Whenever a line below holds the word "else", copy that line.

Data records:
+ + + + + + +

(** X1: the table of AbsoluteFrequencyStrategy has, for every token of the
    lowercased text, its number of occurrences among the tokens, and no
    entry for a string that is not a token. *)
Theorem absolute_frequency_counts `{U : Unicode} (text w : list N) :
  AbsoluteFrequencyStrategy_analyze text !! w
  = if decide (w ∈ findall_words (lower text))
    then Some (occurrences w (findall_words (lower text)))
    else None.
Proof. unfold AbsoluteFrequencyStrategy_analyze. apply lookup_Counter. Qed.

(** X2: every entry of the table of AbsoluteFrequencyStrategy has a
    non-empty key made of word characters and a count between 1 and the
    number of tokens. *)
Theorem absolute_frequency_entries `{U : Unicode} (text w : list N)
    (count : nat) :
  AbsoluteFrequencyStrategy_analyze text !! w = Some count →
  w ≠ [] ∧ Forall (λ c, isword c = true) w
  ∧ 1 ≤ count ≤ length (findall_words (lower text)).
Proof.
  unfold AbsoluteFrequencyStrategy_analyze. rewrite lookup_Counter.
  case_decide as Hw; [|done]. intros [= <-].
  pose proof (findall_words_tokens (lower text)) as Htokens.
  rewrite list.Forall_forall in Htokens.
  destruct (Htokens w Hw) as [Hne Hword].
  repeat split; [done | done | | apply occurrences_le].
  by apply occurrences_elem_of.
Qed.

Lemma absolute_frequency_entries_witness :
  AbsoluteFrequencyStrategy_analyze (py "A rose is a rose") !! py "rose"
    = Some 2
  ∧ py "rose" ≠ [] ∧ Forall (λ c, isword c = true) (py "rose")
  ∧ 1 ≤ 2 ≤ length (findall_words (lower (py "A rose is a rose"))).
Proof.
  assert (H : AbsoluteFrequencyStrategy_analyze (py "A rose is a rose")
              !! py "rose" = Some 2) by by vm_compute.
  split; [exact H|].
  exact (absolute_frequency_entries (py "A rose is a rose") (py "rose") 2 H).
Defined.

(** ** UniqueWordsCountStrategy *)

Lemma dom_Counter (words : list (list N)) :
  dom (Counter words) = list_to_set words.
Proof.
  apply set_eq. intros w.
  rewrite elem_of_dom, lookup_Counter, elem_of_list_to_set.
  case_decide; split; (done || by intros [? ?]).
Qed.

Lemma size_list_to_set_le (l : list (list N)) :
  size (list_to_set l : gset (list N)) ≤ length l.
Proof.
  induction l as [|x l IH].
  - by rewrite list_to_set_nil, size_empty.
  - rewrite list_to_set_cons, size_union_alt, size_singleton. simpl.
    assert (size (list_to_set l ∖ {[x]} : gset (list N))
            ≤ size (list_to_set l : gset (list N)))
      by (apply subseteq_size, subseteq_difference_l; done).
    lia.
Qed.

(** X3: the number returned by UniqueWordsCountStrategy is the number of
    entries of the table of AbsoluteFrequencyStrategy; it is at most the
    number of tokens, and it is 0 exactly when the text has no token. *)
Theorem unique_words_count_spec `{U : Unicode} (text : list N) :
  UniqueWordsCountStrategy_analyze text
    = size (AbsoluteFrequencyStrategy_analyze text)
  ∧ UniqueWordsCountStrategy_analyze text
    ≤ length (findall_words (lower text))
  ∧ (UniqueWordsCountStrategy_analyze text = 0
     ↔ findall_words (lower text) = []).
Proof.
  unfold UniqueWordsCountStrategy_analyze, AbsoluteFrequencyStrategy_analyze.
  split; [by rewrite <- dom_Counter, size_dom|].
  split; [apply size_list_to_set_le|].
  split.
  - intros Hsize. apply (size_empty_inv (C:=gset (list N))) in Hsize.
    destruct (findall_words (lower text)) as [|w words]; [done|].
    exfalso. apply (not_elem_of_empty (C:=gset (list N)) w).
    apply Hsize. apply elem_of_list_to_set. left.
  - intros ->. by rewrite list_to_set_nil, size_empty.
Qed.

(** ** Binary64: rounding to nearest *)

(** On the quotients of the integers up to 40 and on their products with
    100.0, [RN] and [b64_mul] give the floats that the division and the
    multiplication of the specification of IEEE 754 in the Standard Library
    give; so they do on quotients at the ends of the range of the floats. *)
Example RN_SFdiv :
  forallb (λ a, forallb (λ b,
      SF_same (RN false a b)
        (SFdiv 53 1024 (S754_finite false a 0) (S754_finite false b 0)))
    (first_ints 40)) (first_ints 40) = true
  ∧ forallb (λ '(a, b),
      SF_same (RN false a b)
        (SFdiv 53 1024 (S754_finite false a 0) (S754_finite false b 0)))
      [(1, 2 ^ 1070); (3, 2 ^ 1074); (3, 2 ^ 1075); (1, 2 ^ 1075);
       (2 ^ 1030, 3); (2 ^ 1024 - 1, 1); (2 ^ 1024 - 2 ^ 970, 1);
       (2 ^ 1024 - 2 ^ 970 - 1, 1); (2 ^ 53 + 1, 1); (2 ^ 53 + 3, 1);
       (2 ^ 54 - 1, 3)]%positive = true.
Proof. split; by vm_compute. Qed.

Example b64_mul_SFmul :
  forallb (λ a, forallb (λ b,
      SF_same (b64_mul (RN false a b) hundred)
        (SFmul 53 1024 (RN false a b) hundred))
    (first_ints 40)) (first_ints 40) = true.
Proof. by vm_compute. Qed.

Section Rounding.
Local Open Scope Z_scope.

Lemma pow2_pos (k : Z) : 0 ≤ k → 0 < 2 ^ k.
Proof. intros. by apply Z.pow_pos_nonneg. Qed.

Lemma pow2_lt_inv (a b : Z) : 0 ≤ a → 0 ≤ b → 2 ^ a < 2 ^ b → a < b.
Proof. intros Ha Hb H. apply (Z.pow_lt_mono_r_iff 2); [lia | lia | done]. Qed.
(** X7: on two documents of whatever shape whose numbers are integers or
    booleans, the calculator raises nothing but [TypeError],
    [AttributeError] and [OverflowError]. *)
Theorem raises_only_calculator_errors (profile_data repos_data : json) (e : exn) :
  calculate_gitworth profile_data repos_data = Raise e ->
  e = TypeError \/ e = AttributeError \/ e = OverflowError.
Proof.
  intros H. apply calculator_raises in H.
  destruct e; try discriminate H; auto.
Qed.

Lemma raises_only_calculator_errors_witness :
  TypeError = TypeError \/ TypeError = AttributeError \/ TypeError = OverflowError.
Proof.
  apply (raises_only_calculator_errors null_followers_profile (JArr []) TypeError).
  reflexivity.
Defined.

(** X8: on two documents of whatever shape whose numbers are integers or
    booleans, a returned score is the integer 100 or a float below 100 that
    is not NaN. *)
Theorem score_is_100_or_below (profile_data repos_data : json) (v : pynum) :
  calculate_gitworth profile_data repos_data = Ok v ->
  v = PInt 100 \/
  exists x, v = PFloat x /\ x <> S754_nan /\
            Binary64.float_lt x Binary64.hundred = true.
Proof.
  intros H.
  destruct (calculator_returns _ _ _ H) as (fields & items & _ & _ & _ & Hs).
  destruct (score_cases (weighted_sum fields items))
    as [[_ E]|[[_ E]|(_ & E & Hn & Hl)]]; rewrite E in Hs;
    [discriminate Hs| |]; injection Hs as <-; eauto.
Qed.

Lemma score_is_100_or_below_witness :
  PFloat (S754_finite false 7374644389819187 (-50)) = PInt 100 \/
  exists x, PFloat (S754_finite false 7374644389819187 (-50)) = PFloat x /\
            x <> S754_nan /\ Binary64.float_lt x Binary64.hundred = true.
Proof.
  apply (score_is_100_or_below octocat_profile octocat_repos).
  vm_compute. reflexivity.
Defined.

(** X9: documents of the wrong type.  A profile that is not a dict raises
    [AttributeError]; with a profile dict, repository data that is null, a
    boolean or a number raises [TypeError], and a dict or a string that is
    not empty raises [AttributeError], its keys or characters having no
    [get]. *)
Theorem documents_of_wrong_type :
  (forall profile_data repos_data,
     (forall fields, profile_data <> JObj fields) ->
     calculate_gitworth profile_data repos_data = Raise AttributeError) /\
  (forall fields repos_data,
     repos_data = JNull \/ (exists b, repos_data = JBool b) \/
     (exists z, repos_data = JInt z) ->
     calculate_gitworth (JObj fields) repos_data = Raise TypeError) /\
  (forall fields entry rest,
     calculate_gitworth (JObj fields) (JObj (entry :: rest)) =
     Raise AttributeError) /\
  (forall fields c s,
     calculate_gitworth (JObj fields) (JStr (String c s)) = Raise AttributeError).
Proof.
  split; [exact calculate_gitworth_no_dict|]. split; [|split].
  - intros fields rd [->|[[b ->]|[z ->]]];
      apply (calculate_gitworth_no_iter fields _ TypeError); reflexivity.
  - intros fields entry rest.
    unfold calculate_gitworth, sum_field. cbn [py_get rbind py_iter map fold_left].
    assert (E : sum_step "stargazers_count" (Ok 0) (JStr (fst entry)) =
                Raise AttributeError) by reflexivity.
    rewrite E, fold_sum_raise. reflexivity.
  - intros fields c s.
    unfold calculate_gitworth, sum_field. cbn [py_get rbind py_iter].
    unfold chars_of. cbn [list_ascii_of_string map fold_left].
    assert (E : sum_step "stargazers_count" (Ok 0) (JStr (String c EmptyString)) =
                Raise AttributeError) by reflexivity.
    rewrite E, fold_sum_raise. reflexivity.
Qed.

(** X10: a count of the profile that is present and not a number is not read
    as 0: with a repository list the sums accept, a null, a string, a list
    or a dict under [followers] or [public_repos] raises [TypeError]. *)
Theorem non_numeric_count_raises (fields : list (string * json))
    (items : list json) (key : string) (v : json) :
  key = "followers" \/ key = "public_repos" ->
  assoc_get fields key = Some v ->
  is_number v = false ->
  forallb summable_repo items = true ->
  calculate_gitworth (JObj fields) (JArr items) = Raise TypeError.
Proof.
  intros Hk Hg Hv Hs.
  destruct (calculate_gitworth_dict fields (JArr items) items eq_refl)
    as (_ & _ & Hbad).
  apply Hbad; [exact Hs|].
  unfold well_formed.
  assert (Hc : countable fields key = false)
    by (unfold countable; rewrite Hg; exact Hv).
  destruct Hk as [-> | ->]; rewrite Hc; [reflexivity|].
  rewrite andb_false_r. reflexivity.
Qed.

Lemma non_numeric_count_raises_witness :
  calculate_gitworth null_followers_profile (JArr []) = Raise TypeError.
Proof.
  apply (non_numeric_count_raises
           [("login", JStr "octocat"); ("followers", JNull)] [] "followers" JNull);
    try reflexivity.
  left. reflexivity.
Defined.

(** X11: with counts that are integers or booleans the order of the
    repository list does not matter: a score returned for a list is returned
    for each of its permutations. *)
Theorem repos_order_irrelevant (profile_data : json) (items items' : list json)
    (v : pynum) :
  Permutation items items' ->
  calculate_gitworth profile_data (JArr items) = Ok v ->
  calculate_gitworth profile_data (JArr items') = Ok v.
Proof.
  intros Hp H.
  destruct (calculator_returns _ _ _ H) as (fields & l & -> & Hl & Hw & Hs).
  injection Hl as <-.
  destruct (calculate_gitworth_dict fields (JArr items') items' eq_refl)
    as (Hok & _).
  assert (Hw' : well_formed fields items' = true).
  { unfold well_formed in *.
    rewrite <- (forallb_permutation summable_repo items items' Hp). exact Hw. }
  rewrite (Hok Hw'), <- Hs. unfold weighted_sum.
  rewrite !(total_of_permutation _ items items' Hp). reflexivity.
Qed.

Lemma repos_order_irrelevant_witness :
  calculate_gitworth octocat_profile
    (JArr [JObj [("stargazers_count", JInt 25); ("forks_count", JInt 5)];
           JObj [("stargazers_count", JInt 50); ("forks_count", JInt 10)]]) =
  Ok (PFloat (S754_finite false 7374644389819187 (-50))).
Proof.
  apply (repos_order_irrelevant octocat_profile
           [JObj [("stargazers_count", JInt 50); ("forks_count", JInt 10)];
            JObj [("stargazers_count", JInt 25); ("forks_count", JInt 5)]]).
  - apply perm_swap.
  - vm_compute. reflexivity.
Defined.

(** * Further properties of the request handler *)

Section Requests.

Variable cfg : config.
Variable user : string.

(** The result of the handler by the outcomes of its two calls. *)
Lemma get_profile_result (w : world) :
  fst (get_profile cfg user w) =
  match upstream w (length (calls w)) (profile_url cfg user) with
  | Failed d => Ok (jsonify_error d 500)
  | Responded rp =>
      match upstream w (S (length (calls w))) (repos_url cfg user) with
      | Failed d => Ok (jsonify_error d 500)
      | Responded rr =>
          if (status_code rp =? 200) && (status_code rr =? 200)
          then caught (success_branch rp rr)
          else if status_code rp =? 403
               then Ok (jsonify_error rate_limit_message 403)
               else Ok (jsonify_error "User not found" 404)
      end
  end.
Proof.
  destruct (upstream w (length (calls w)) (profile_url cfg user)) as [rp|d] eqn:Hp.
  - destruct (upstream w (S (length (calls w))) (repos_url cfg user))
      as [rr|d] eqn:Hr.
    + apply get_profile_both_respond. split; assumption.
    + unfold get_profile, try_except, bind, requests_get; simpl.
      rewrite Hp; simpl. rewrite length_snoc, Hr. reflexivity.
  - unfold get_profile, try_except, bind, requests_get; simpl.
    rewrite Hp. reflexivity.
Qed.

(** The GET calls of the handler. *)
Lemma get_profile_calls (w : world) :
  calls (snd (get_profile cfg user w)) =
  calls w ++
  request_calls cfg user (upstream w (length (calls w)) (profile_url cfg user)).
Proof.
  unfold get_profile, try_except, bind, requests_get, ret, lift.
  destruct (upstream w (length (calls w)) (profile_url cfg user)) as [rp|d];
    cbn [calls upstream request_calls]; [|reflexivity].
  assert (E : (calls w ++ [profile_url cfg user]) ++ [repos_url cfg user] =
              calls w ++ [profile_url cfg user; repos_url cfg user])
    by (rewrite <- app_assoc; reflexivity).
  destruct (upstream w (length (calls w ++ [profile_url cfg user]))
              (repos_url cfg user)) as [rr|d]; [|exact E].
  destruct ((status_code rp =? 200) && (status_code rr =? 200)).
  - destruct (success_branch rp rr) as [r|[]]; exact E.
  - destruct (status_code rp =? 403); exact E.
Qed.

(** What a dispatched request replies and leaves behind. *)
Lemma handle_request_reply (w : world) :
  fst (handle_request (app cfg) user w) =
  match fst (get_profile cfg user w) with
  | Ok r => r
  | Raise _ => {| body := InternalServerError; status := 500 |}
  end /\
  snd (handle_request (app cfg) user w) = snd (get_profile cfg user w).
Proof.
  rewrite dispatch_is_undecorated.
  destruct (get_profile cfg user w) as [[r|e] w']; split; reflexivity.
Qed.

+ + + + + + +

Exercise output -
    else None.
          else if status_code rp =? 403
               else Ok (jsonify_error "User not found" 404)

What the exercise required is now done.